### Required work
From the data below, repeat exactly the lines from the line with "(** [c.isspace()] on" to the line with "hosts the booking", both included.

### Source data

(** * VibeWalk: a shallow embedding of [backend/main.py]

    The development follows the Python module function by function.
    Python [float]s are IEEE-754 binary64 values, modelled by the
    axiom-free executable specification [SpecFloat] of the Standard
    Library at precision 53 and maximal exponent 1024; Python [int]s used
    as lengths and indices are [nat]; [str] is [string], one character
    per code point (texts within Latin-1); exceptions are the [Raise] case
    of a result type.  The Qdrant client, the OSRM HTTP
    service and the embedding model are external: they enter the model as
    section variables (for queries and routing) or as a small explicit
    store (for collection management and upserts). *)

From Stdlib Require Import ZArith String Ascii List Bool Lia.
From Stdlib Require Import SpecFloat.
From stdpp Require Import base option list strings pretty gmap.

Local Open Scope string_scope.
Local Open Scope list_scope.
Local Open Scope nat_scope.

(** ** Python exceptions and the result monad *)

Inductive Exception : Type :=
  | ZeroDivisionError
  | IndexError
  | KeyError (key : string)
  | ValueError (msg : string)
  | ExternalError (msg : string).

Inductive Result (A : Type) : Type :=
  | Ok (a : A)
  | Raise (e : Exception).
Arguments Ok {A} a.
Arguments Raise {A} e.

#[global] Instance Result_ret : MRet Result := λ A a, Ok a.
#[global] Instance Result_bind : MBind Result := λ A B f m,
  match m with
  | Ok a => f a
  | Raise e => Raise e
  end.
#[global] Instance Result_fmap : FMap Result := λ A B f m,
  match m with
  | Ok a => Ok (f a)
  | Raise e => Raise e
  end.
Lemma dict_get_set_ne (d : list (K * V)) (k k' : K) (v : V) :
  k ≠ k' → dict_get eqb (dict_set eqb d k v) k' = dict_get eqb d k'.
Proof.
  intros Hne. induction d as [|[k0 v0] d IH]; simpl.
  - by assert (eqb k k' = false) as -> by by apply eqb_false.
  - destruct (eqb k0 k) eqn:Hk; simpl.
    + apply eqb_eq in Hk as ->.
      by assert (eqb k k' = false) as -> by by apply eqb_false.
    + by rewrite IH.
Qed.

Lemma dict_fold_keys (items d : list (K * V)) (k : K) :
  k ∈ (foldl (λ d kv, dict_set eqb d kv.1 kv.2) d items).*1 →
  k ∈ d.*1 ∨ k ∈ items.*1.
Proof.
  revert d. induction items as [|[k0 v0] items IH]; intros d; simpl; [tauto|].
  intros [Hk|Hk]%IH.
  - apply dict_set_keys in Hk as [->|Hk]; [right; left|by left].
  - right. by right.
Qed.

Lemma dict_fold_NoDup (items d : list (K * V)) :
  NoDup d.*1 → NoDup (foldl (λ d kv, dict_set eqb d kv.1 kv.2) d items).*1.
Proof.
  revert d. induction items as [|[k0 v0] items IH]; intros d Hd; simpl; [done|].
  apply IH. by apply dict_set_NoDup.
Qed.

Lemma dict_fold_get_other (items d : list (K * V)) (k : K) :
  k ∉ items.*1 →
  dict_get eqb (foldl (λ d kv, dict_set eqb d kv.1 kv.2) d items) k
  = dict_get eqb d k.
Proof.
  revert d. induction items as [|[k0 v0] items IH]; intros d; simpl; [done|].
  intros [Hne Hk]%not_elem_of_cons.
  rewrite IH by done. apply dict_get_set_ne. congruence.
Qed.
(** X3: the round trip [FromString (ToString s) = s] holds for all seven
    statuses exactly when the seven hash constants are pairwise distinct. *)
Theorem round_trip_iff_distinct_hashes :
  (∀ s, parse (ToString s) = Returned s) ↔ NoDup hashes.
Proof.
  split; [| intros Hnodup s; by apply FromString_ToString].
  intros Hround. apply NoDup_alt. intros i j x.
  rewrite status_hashes_fmap, !list_lookup_fmap.
  destruct (all_statuses !! i) as [si|] eqn:Hi; [| done].
  destruct (all_statuses !! j) as [sj|] eqn:Hj; [| done].
  cbn. intros [= Hx] [= Hy].
  assert (Hsame : hash_of si = hash_of sj) by congruence.
  destruct (FromString_returned_first _ _ (Hround si)) as (i' & Hi' & _ & Hfi).
  destruct (FromString_returned_first _ _ (Hround sj)) as (j' & Hj' & _ & Hfj).
  rewrite (all_statuses_index_unique _ _ _ Hi' Hi) in Hfi.
  rewrite (all_statuses_index_unique _ _ _ Hj' Hj) in Hfj.
  destruct (lt_eq_lt_dec i j) as [[Hlt | ->] | Hlt]; [| done |].
  - by destruct (Hfj i si Hlt Hi).
  - by destruct (Hfi j sj Hlt Hj).
Qed.

(** X4: matching is by hash alone: with distinct hash constants, every
    string whose hash is that of a status name is parsed as that status,
    whether or not it is the name. *)
Theorem FromString_accepts_collisions (str : string) (s : JobStatus) :
  NoDup hashes →
  HashString str = hash_of s →
  parse str = Returned s.
Proof.
  intros Hnodup Hcollide.
  rewrite (FromString_hash_only _ _ Hcollide).
  by apply FromString_ToString.
Qed.

End WithHash.

Lemma FromString_accepts_collisions_witness :
  NoDup (status_hashes HashExamples.prefix_hash)
  ∧ HashExamples.prefix_hash "QUEUE" = HashExamples.prefix_hash (ToString QUEUED)
  ∧ ("QUEUE" ∉ recognized_names)
  ∧ FromString HashExamples.prefix_hash "QUEUE" = Returned QUEUED.
Proof.
  assert (Hnodup : NoDup (status_hashes HashExamples.prefix_hash))
    by (apply (bool_decide_unpack _); vm_compute; exact I).
  assert (Hcollide : HashExamples.prefix_hash "QUEUE"
                     = HashExamples.prefix_hash (ToString QUEUED))
    by reflexivity.
  split; [exact Hnodup |]. split; [exact Hcollide |]. split.
  - apply (bool_decide_unpack _). vm_compute. exact I.
  - exact (FromString_accepts_collisions HashExamples.prefix_hash "QUEUE" QUEUED
             Hnodup Hcollide).
Defined.

End JobStatusMore.

(* --------------------------------------------------------------------- *)
(** ** What [FromString] does on every string                             *)
(* --------------------------------------------------------------------- *)

Module JobStatusParse.
Import JobStatusMarshaller JobStatusSpec JobStatusMore.
(** * DataTalk-AI: the query generator, the backend adapters and the
      auto-correction controller of [app.py], embedded in Rocq.

    Text is modelled by Rocq strings of ASCII characters; on such text the
    functions [strip], [upper], [startswith] and [replace] below compute what
    Python's [str] methods compute.  The text-generation service, the
    database drivers and [json.loads] are external collaborators: they are
    fields of the class [Services], and every theorem holds for all of
    them. *)

From Stdlib Require Import Strings.Ascii.
From stdpp Require Import gmap strings list fin_maps pretty.

Local Open Scope string_scope.
Local Open Scope Z_scope.

(** ** Python string methods *)

Module Str.

(** [c.isspace()] on an ASCII character: TAB, LF, VT, FF, CR, the four
    separators FS GS RS US, and the space. *)
Definition isspace (c : ascii) : bool :=
  let n := N_of_ascii c in
  ((9 <=? n)%N && (n <=? 13)%N) || ((28 <=? n)%N && (n <=? 32)%N).

Definition islower (c : ascii) : bool :=
  let n := N_of_ascii c in (97 <=? n)%N && (n <=? 122)%N.


Definition upper_char (c : ascii) : ascii :=
  if islower c then ascii_of_N (N_of_ascii c - 32) else c.


(** [s.upper()] *)
Fixpoint upper (s : string) : string :=
  match s with
  | EmptyString => EmptyString
  | String c s' => String (upper_char c) (upper s')
  end.

(** [s.lstrip()] *)
Fixpoint lstrip (s : string) : string :=
  match s with
  | EmptyString => EmptyString
  | String c s' => if isspace c then lstrip s' else s
  end.

(** [s.rstrip()]: a character is kept unless it is a space and everything
    after it was dropped. *)
Fixpoint rstrip (s : string) : string :=
  match s with
  | EmptyString => EmptyString
  | String c s' =>
      match rstrip s' with
      | EmptyString => if isspace c then EmptyString else String c EmptyString
      | r => String c r
      end
  end.

(** [s.strip()] *)
Definition strip (s : string) : string := rstrip (lstrip s).
(* ===== verification/BookDetails.v ===== *)
(** * The page of one book: pages/BookDetails.jsx

    The page fetches the book named by the route parameter, shows it with
    its summaries, asks the server for a generated summary on demand, and
    hosts the booking form.  A booking the server accepted makes the page
    fetch the book again, so that the displayed number of available copies
    is the server's.

    The page is the parent of [BookingForm]: its state holds the form's
    cells while the form is mounted.  The form is part of the output only
    when the page shows the book; [commit] is that rule, applied each time
    a handler gives control back.  Each mounted form is an instance with a
    number of its own, so that a continuation of a form that was unmounted
    in the meantime updates nothing. *)

From S2P Require Import Prelude JsValue Async Component Gateway BookingForm.

Module BookDetails.

(** ** State: lines 7-12 *)

Record State : Type := mkState {
  id : string;                 (* the route parameter, [useParams] *)
  book : value;                (* [null], or the last snapshot fetched *)
  loading : bool;
  error : value;
  aiSummary : value;
  summarizing : bool;
  form : option (nat * BookingForm.State);   (* the mounted form, by instance *)
  mounts : nat                 (* the forms mounted so far *)
}.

### Task response
(** [c.isspace()] on an ASCII character: TAB, LF, VT, FF, CR, the four
    separators FS GS RS US, and the space. *)
Definition isspace (c : ascii) : bool :=
  let n := N_of_ascii c in
  ((9 <=? n)%N && (n <=? 13)%N) || ((28 <=? n)%N && (n <=? 32)%N).

Definition islower (c : ascii) : bool :=
  let n := N_of_ascii c in (97 <=? n)%N && (n <=? 122)%N.


Definition upper_char (c : ascii) : ascii :=
  if islower c then ascii_of_N (N_of_ascii c - 32) else c.


(** [s.upper()] *)
Fixpoint upper (s : string) : string :=
  match s with
  | EmptyString => EmptyString
  | String c s' => String (upper_char c) (upper s')
  end.

(** [s.lstrip()] *)
Fixpoint lstrip (s : string) : string :=
  match s with
  | EmptyString => EmptyString
  | String c s' => if isspace c then lstrip s' else s
  end.

(** [s.rstrip()]: a character is kept unless it is a space and everything
    after it was dropped. *)
Fixpoint rstrip (s : string) : string :=
  match s with
  | EmptyString => EmptyString
  | String c s' =>
      match rstrip s' with
      | EmptyString => if isspace c then EmptyString else String c EmptyString
      | r => String c r
      end
  end.

(** [s.strip()] *)
Definition strip (s : string) : string := rstrip (lstrip s).
(* ===== verification/BookDetails.v ===== *)
(** * The page of one book: pages/BookDetails.jsx

    The page fetches the book named by the route parameter, shows it with
    its summaries, asks the server for a generated summary on demand, and
    hosts the booking form.  A booking the server accepted makes the page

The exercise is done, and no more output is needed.